When I was in middle school or high school, my mom would often point out teasingly that I have a low EQ (emotions quotient), sort of like low IQ except with emotions.
Do I? I often wonder. Is there even such thing?
She further explained it was because I don’t react like normal people or sometimes, I would have delay reaction. She often would threaten to drag me somewhere to have both my IQ and EQ tested to make sure I’m normal in both area.
Not very nice but of course, that was before we had our DNA tested, when she would often deny I’m the genetic product of her and my dad.
Personally, I don’t believe there’s anything wrong with my emotions. I think I’m just someone who’s so used to hiding feelings that I have forgotten how to show it.

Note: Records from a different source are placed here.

Lemma node_bytes_small s k node :
  vfs64_ok s -> x86_64_vfs_nodes !! k = Some node ->
  Z.of_nat (length (node_bytes s node)) <= offset_limit (Z.of_nat k) < 4294967296.
Proof using images_small.
  intros Hok E. unfold node_bytes, offset_limit. rewrite Nat2Z.id, E. pose proof (vo_storage s Hok).
  destruct (node_kind k node E) as [(Hk & Hd & Ht)|[(Hk & t & Hd & Hz & Hl)|(Hk & i & Hd)]]; rewrite Hd.
  - rewrite Hk, length_take. change (session_index =? session_index) with true. cbv iota. lia.
  - rewrite (proj2 (Z.eqb_neq _ _)) by done. lia.
  - rewrite (proj2 (Z.eqb_neq _ _)) by done. specialize (images_small i). lia.
Qed.

(** ** Slots *)

Lemma fd_slot_ok fd :
  is_u64 fd -> x86_64_vfs_fd_slot fd = if (3 <=? fd) && (fd <? 7) then fd - 3 else 4.
Proof using.
  intros Hf. unfold x86_64_vfs_fd_slot, X86_64_VFS_FD_BASE, X86_64_VFS_MAX_OPEN_FILES.
  destruct (Z.ltb_spec fd 3); [by rewrite (proj2 (Z.leb_gt 3 fd)) by lia|].
  rewrite (proj2 (Z.leb_le 3 fd)) by lia. cbn [andb].
  unfold is_u64 in Hf. rewrite u64_small by (unfold is_u64; lia).
  destruct (Z.leb_spec 4 (fd - 3)), (Z.ltb_spec fd 7); try lia. apply u32_small. unfold is_u32. lia.
Qed.

Lemma fd_open_slot_ok s fd (Q : option Z -> vfs64 -> Prop) :
  vfs64_ok s -> is_u64 fd ->
  Q (match file64_at s fd with Some _ => Some (fd - 3) | None => None end) s -> wp (fd_open_slot fd) Q s.
Proof using.
  intros Hok Hf HQ. unfold fd_open_slot, X86_64_VFS_MAX_OPEN_FILES. rewrite (fd_slot_ok fd Hf). unfold file64_at in HQ.
  destruct (Z.leb_spec 3 fd) as [H3|H3]; cbn [andb].
  2:{ rewrite (proj2 (Z.ltb_lt fd 3)) in HQ by lia. change (4 <=? 4) with true. cbv iota. by wp_step. }
  rewrite (proj2 (Z.ltb_ge fd 3)) in HQ by lia.
  destruct (Z.ltb_spec fd 7) as [H7|H7].
  - rewrite (proj2 (Z.leb_gt 4 (fd - 3))) by lia. wp_step. wp_step. wp_step.
    destruct (lookup_lt_is_Some_2 (fd_used (v_state s)) (Z.to_nat (fd - 3))) as [u Eu]; [rewrite (vo_used s Hok); lia|].
    eapply wp_array_at; [exact Eu|]. wp_step. unfold slot_file in HQ. rewrite Eu in HQ.
    destruct (lookup_lt_is_Some_2 (fd_flags (v_state s)) (Z.to_nat (fd - 3))) as [x1 E1]; [rewrite (vo_flags s Hok); lia|].
    destruct (lookup_lt_is_Some_2 (fd_node_index (v_state s)) (Z.to_nat (fd - 3))) as [x2 E2]; [rewrite (vo_index s Hok); lia|].
    destruct (lookup_lt_is_Some_2 (fd_offset (v_state s)) (Z.to_nat (fd - 3))) as [x3 E3]; [rewrite (vo_offset s Hok); lia|].
    rewrite E1, E2, E3 in HQ. by destruct u.
  - change (4 <=? 4) with true. cbv iota. wp_step. unfold slot_file in HQ.
    rewrite lookup_ge_None_2 in HQ; [done|]. rewrite (vo_used s Hok). lia.
Qed.

Lemma file64_at_lookups s fd f :
  vfs64_ok s -> file64_at s fd = Some f ->
  3 <= fd < 7 /\ fd_used (v_state s) !! Z.to_nat (fd - 3) = Some true /\
  fd_flags (v_state s) !! Z.to_nat (fd - 3) = Some (f64_flags f) /\
  fd_node_index (v_state s) !! Z.to_nat (fd - 3) = Some (f64_index f) /\
  fd_offset (v_state s) !! Z.to_nat (fd - 3) = Some (f64_offset f) /\ file64_ok f.
Proof using.
  intros Hok. unfold file64_at. destruct (Z.ltb_spec fd 3); [done|]. intros E.
  pose proof (slot_file_lt _ _ _ (vo_used s Hok) E). pose proof (vo_files s Hok _ _ E) as Hf.
  unfold slot_file in E. destruct (_ !! _) as [[]|]; [|done|done]. destruct (fd_flags _ !! _); [|done].
  destruct (fd_node_index _ !! _); [|done]. destruct (fd_offset _ !! _); [|done]. injection E as <-.
  split; [lia|]. repeat split; try done; apply Hf.
Qed.

(** The table after an assignment to a slot. *)
Definition slot_update (st : x86_64_vfs_state) (i : nat) (f : option file64) : nat -> option file64 :=
  fun j => if decide (j = i) then f else slot_file st j.

Lemma slot_put_ok s slot used flags index offset (Q : unit -> vfs64 -> Prop) :
  vfs64_ok s -> 0 <= slot < 4 ->
  (used = true -> file64_ok {| f64_flags := flags; f64_index := index; f64_offset := offset |}) ->
  (forall s', vfs64_ok s' -> session_storage s' = session_storage s -> session_storage_size s' = session_storage_size s ->
     v64_initialized (v_state s') = v64_initialized (v_state s) ->
     (forall j, slot_file (v_state s') j = slot_update (v_state s) (Z.to_nat slot)
        (if used then Some {| f64_flags := flags; f64_index := index; f64_offset := offset |} else None) j) ->
     Q tt s') ->
  wp (fd_slot_put slot used flags index offset) Q s.
Proof using.
  intros [H1 H2 H3 H4 H5 H6 H7] Hs Hf HQ. unfold fd_slot_put, v64_mod. wp_step. wp_step.
  wp_step. apply wp_array_put; [lia|]. wp_step. apply wp_array_put; [lia|]. wp_step. apply wp_array_put; [lia|].
  wp_step. apply wp_array_put; [lia|]. wp_step.
  assert (Hslots : forall j, slot_file ((v_state s) <| fd_used := <[Z.to_nat slot:=used]> (fd_used (v_state s)) |>
      <| fd_flags := <[Z.to_nat slot:=flags]> (fd_flags (v_state s)) |>
      <| fd_node_index := <[Z.to_nat slot:=index]> (fd_node_index (v_state s)) |>
      <| fd_offset := <[Z.to_nat slot:=offset]> (fd_offset (v_state s)) |>) j =
      slot_update (v_state s) (Z.to_nat slot)
        (if used then Some {| f64_flags := flags; f64_index := index; f64_offset := offset |} else None) j).
  { intros j. unfold slot_update, slot_file. get_set. destruct (decide (j = Z.to_nat slot)) as [->|Hne].
    - rewrite !list_lookup_insert_eq by lia. by destruct used.
    - rewrite !list_lookup_insert_ne by done. done. }
  apply HQ; get_set; try done. constructor; get_set; rewrite ?length_insert; try done.
  intros i f. rewrite Hslots. unfold slot_update. destruct (decide _); [|by apply H7].
  destruct used; [|done]. intros [= <-]. by apply Hf.
Qed.

Lemma fd_offset_put_ok s fd f offset (Q : unit -> vfs64 -> Prop) :
  vfs64_ok s -> file64_at s fd = Some f -> 0 <= offset <= offset_limit (f64_index f) ->
  (forall s', vfs64_ok s' -> session_storage s' = session_storage s -> session_storage_size s' = session_storage_size s ->
     v64_initialized (v_state s') = v64_initialized (v_state s) ->
     (forall j, slot_file (v_state s') j = slot_update (v_state s) (Z.to_nat (fd - 3))
        (Some {| f64_flags := f64_flags f; f64_index := f64_index f; f64_offset := offset |}) j) ->
     Q tt s') ->
  wp (fd_offset_put (fd - 3) offset) Q s.
Proof using.
  intros Hok Hfd Ho HQ. destruct (file64_at_lookups s fd f Hok Hfd) as (Hr & E1 & E2 & E3 & E4 & Hfo).
  destruct Hok as [H1 H2 H3 H4 H5 H6 H7]. unfold fd_offset_put, v64_mod. wp_step. wp_step. wp_step.
  apply wp_array_put; [lia|]. wp_step.
  assert (Hslots : forall j, slot_file ((v_state s) <| fd_offset := <[Z.to_nat (fd - 3):=offset]> (fd_offset (v_state s)) |>) j =
      slot_update (v_state s) (Z.to_nat (fd - 3))
        (Some {| f64_flags := f64_flags f; f64_index := f64_index f; f64_offset := offset |}) j).
  { intros j. unfold slot_update, slot_file. get_set. destruct (decide (j = Z.to_nat (fd - 3))) as [->|Hne].
    - rewrite E1, E2, E3, list_lookup_insert_eq by lia. done.
    - rewrite !list_lookup_insert_ne by done. done. }
  apply HQ; get_set; try done. constructor; get_set; rewrite ?length_insert; try done.
  intros i g. rewrite Hslots. unfold slot_update. destruct (decide _); [|by apply H7].
  intros [= <-]. destruct Hfo as (Ha & Hb & Hc & _). repeat split; cbn; try done; lia.
Qed.

(** ** Opening *)

(** The node a path names, as [x86_64_vfs_find_node] finds it. *)
Definition path_index (path : list Z) : Z :=
  if (char_at path 0 =? 47) && (Z.of_nat (length (cstr path)) <? 64)
  then node_index_of (normalized_text path) else X86_64_VFS_NO_NODE.

Lemma node_index_cases text :
  node_index_of text = X86_64_VFS_NO_NODE \/
  0 <= node_index_of text < X86_64_VFS_NODE_COUNT /\
  exists node, x86_64_vfs_nodes !! Z.to_nat (node_index_of text) = Some node /\ n64_path node = text.
Proof using.
  unfold node_index_of. destruct (list_find _ _) as [[i n]|] eqn:E; [|by left]. right.
  apply list_find_Some in E as (E & Hp & _). pose proof (lookup_lt_Some _ _ _ E).
  unfold X86_64_VFS_NODE_COUNT. split; [lia|]. exists n. by rewrite Nat2Z.id.
Qed.

Lemma path_index_cases path :
  path_index path = X86_64_VFS_NO_NODE \/
  0 <= path_index path < X86_64_VFS_NODE_COUNT /\ exists node, x86_64_vfs_nodes !! Z.to_nat (path_index path) = Some node.
Proof using.
  unfold path_index. destruct (_ && _); [|by left].
  destruct (node_index_cases (normalized_text path)) as [H|(H & n & Hn & _)]; [by left|right; eauto].
Qed.

Definition truncated (flags : Z) (s : vfs64) : vfs64 :=
  if Z.testbit flags 2 then s <| session_storage_size := 0 |> else s.

(** The first slot that is not in use. *)
Definition free_slot64 (s : vfs64) : option nat :=
  fst <$> list_find (fun u => u = false) (fd_used (v_state s)).

Lemma truncated_ok flags s : vfs64_ok s -> vfs64_ok (truncated flags s).
Proof using. intros []. unfold truncated. destruct (Z.testbit flags 2); constructor; get_set; done || lia. Qed.

Lemma find_slot_ok s flags index (Q : option Z -> vfs64 -> Prop) :
  vfs64_ok s -> file64_ok {| f64_flags := flags; f64_index := index; f64_offset := 0 |} ->
  (free_slot64 s = None -> Q None s) ->
  (forall k s', free_slot64 s = Some k -> (k < 4)%nat -> vfs64_ok s' -> session_storage s' = session_storage s ->
     session_storage_size s' = session_storage_size s -> v64_initialized (v_state s') = v64_initialized (v_state s) ->
     (forall j, slot_file (v_state s') j = slot_update (v_state s) k
        (Some {| f64_flags := flags; f64_index := index; f64_offset := 0 |}) j) ->
     Q (Some (3 + Z.of_nat k)) s') ->
  wp (mfor_ret (seqZ 0 X86_64_VFS_MAX_OPEN_FILES) (fun slot =>
        st <- mget v_state ;;
        used <- array_at (fd_used st) slot ;;
        if negb used then
          fd_slot_put slot true flags index 0 ;;; mret_ (Some (X86_64_VFS_FD_BASE [++] slot))
        else mret_ None)) Q s.
Proof using.
  intros Hok Hf Hnone Hsome. unfold free_slot64 in *.
  assert (H : forall us pre, fd_used (v_state s) = pre ++ us -> Forall (fun u => u = true) pre ->
    wp (mfor_ret (seqZ (Z.of_nat (length pre)) (Z.of_nat (length us))) (fun slot =>
        st <- mget v_state ;;
        used <- array_at (fd_used st) slot ;;
        if negb used then
          fd_slot_put slot true flags index 0 ;;; mret_ (Some (X86_64_VFS_FD_BASE [++] slot))
        else mret_ None)) Q s).
  { induction us as [|u us IH]; intros pre E Hpre.
    - apply wp_ret, Hnone. rewrite E, app_nil_r. clear -Hpre.
      rewrite (proj2 (list_find_None _ _)); [done|]. eapply Forall_impl; [exact Hpre|]. by intros ? ->.
    - rewrite seqZ_cons by (cbn [length]; lia). cbn [mfor_ret].
      assert (Eu : fd_used (v_state s) !! length pre = Some u) by (by rewrite E, list_lookup_middle).
      pose proof (lookup_lt_Some _ _ _ Eu) as Hlt. rewrite (vo_used s Hok) in Hlt.
      wp_step. wp_step. wp_step. wp_step. eapply wp_array_at; [by rewrite Nat2Z.id|].
      destruct u; cbn [negb].
      + wp_step. replace (Z.succ (Z.of_nat (length pre))) with (Z.of_nat (length (pre ++ [true]))) by (rewrite length_app; cbn; lia).
        replace (Z.pred (Z.of_nat (length (true :: us)))) with (Z.of_nat (length us)) by (cbn [length]; lia).
        apply IH; [by rewrite <- app_assoc|]. apply Forall_app. split; [done|by repeat constructor].
      + wp_step. eapply slot_put_ok; [done|lia|done|]. intros s' Hok' Hst Hsz Hin Hsl. wp_step. wp_step.
        rewrite Nat2Z.id in Hsl. unfold X86_64_VFS_FD_BASE. rewrite u64_small by (unfold is_u64; lia).
        eapply Hsome; try done.
        rewrite E. assert (Hfind : list_find (fun u => u = false) (pre ++ false :: us) = Some (length pre, false)).
        { apply list_find_Some. split; [by rewrite list_lookup_middle|]. split; [done|].
          intros j y Hj Hlj ->. rewrite lookup_app_l in Hj by lia. rewrite Forall_lookup in Hpre. by apply Hpre in Hj. }
        by rewrite Hfind. }
  specialize (H (fd_used (v_state s)) [] eq_refl (Forall_nil_2 _)). cbn [length] in H.
  rewrite (vo_used s Hok) in H. exact H.
Qed.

My mom left for the U.S when I was almost seven-year-old. My dad had passed away almost two years before. She told me she needed a break, left, and never came back.
For the next three years, I became sort-of half-orphan – drifting between my mom’s sister’s home during the school semesters and my grandparents’ during the summer.
Both sides favored boys which made being a girl tough. I was always the one who got beaten, blamed, and yelled at either when something went wrong or one of the boys did something wrong. I was and would be living in the shadows of the boys.
Meanwhile, the boys were spoiled rotten.
Their parents and grandparents bought them all the foods they wanted – candy, soda, pizza – and all their clothes came from department stores while mine came from the flea market. They were like the princes while I was Cinderella – the girl in the spare room who no one notices.
I had to learn to wall off my feelings because otherwise, I would have cried every night, I would have thrown a tantrum every time the boys got what they wanted and I got nothing, I would have screamed, and believe me when I say if I’ve done those things, there would no doubt be repercussions.
Nowadays, this blog has become my savior. It’s become my safe place to release my inner feelings to help me stay sane in a household where my feelings are mostly unwelcome.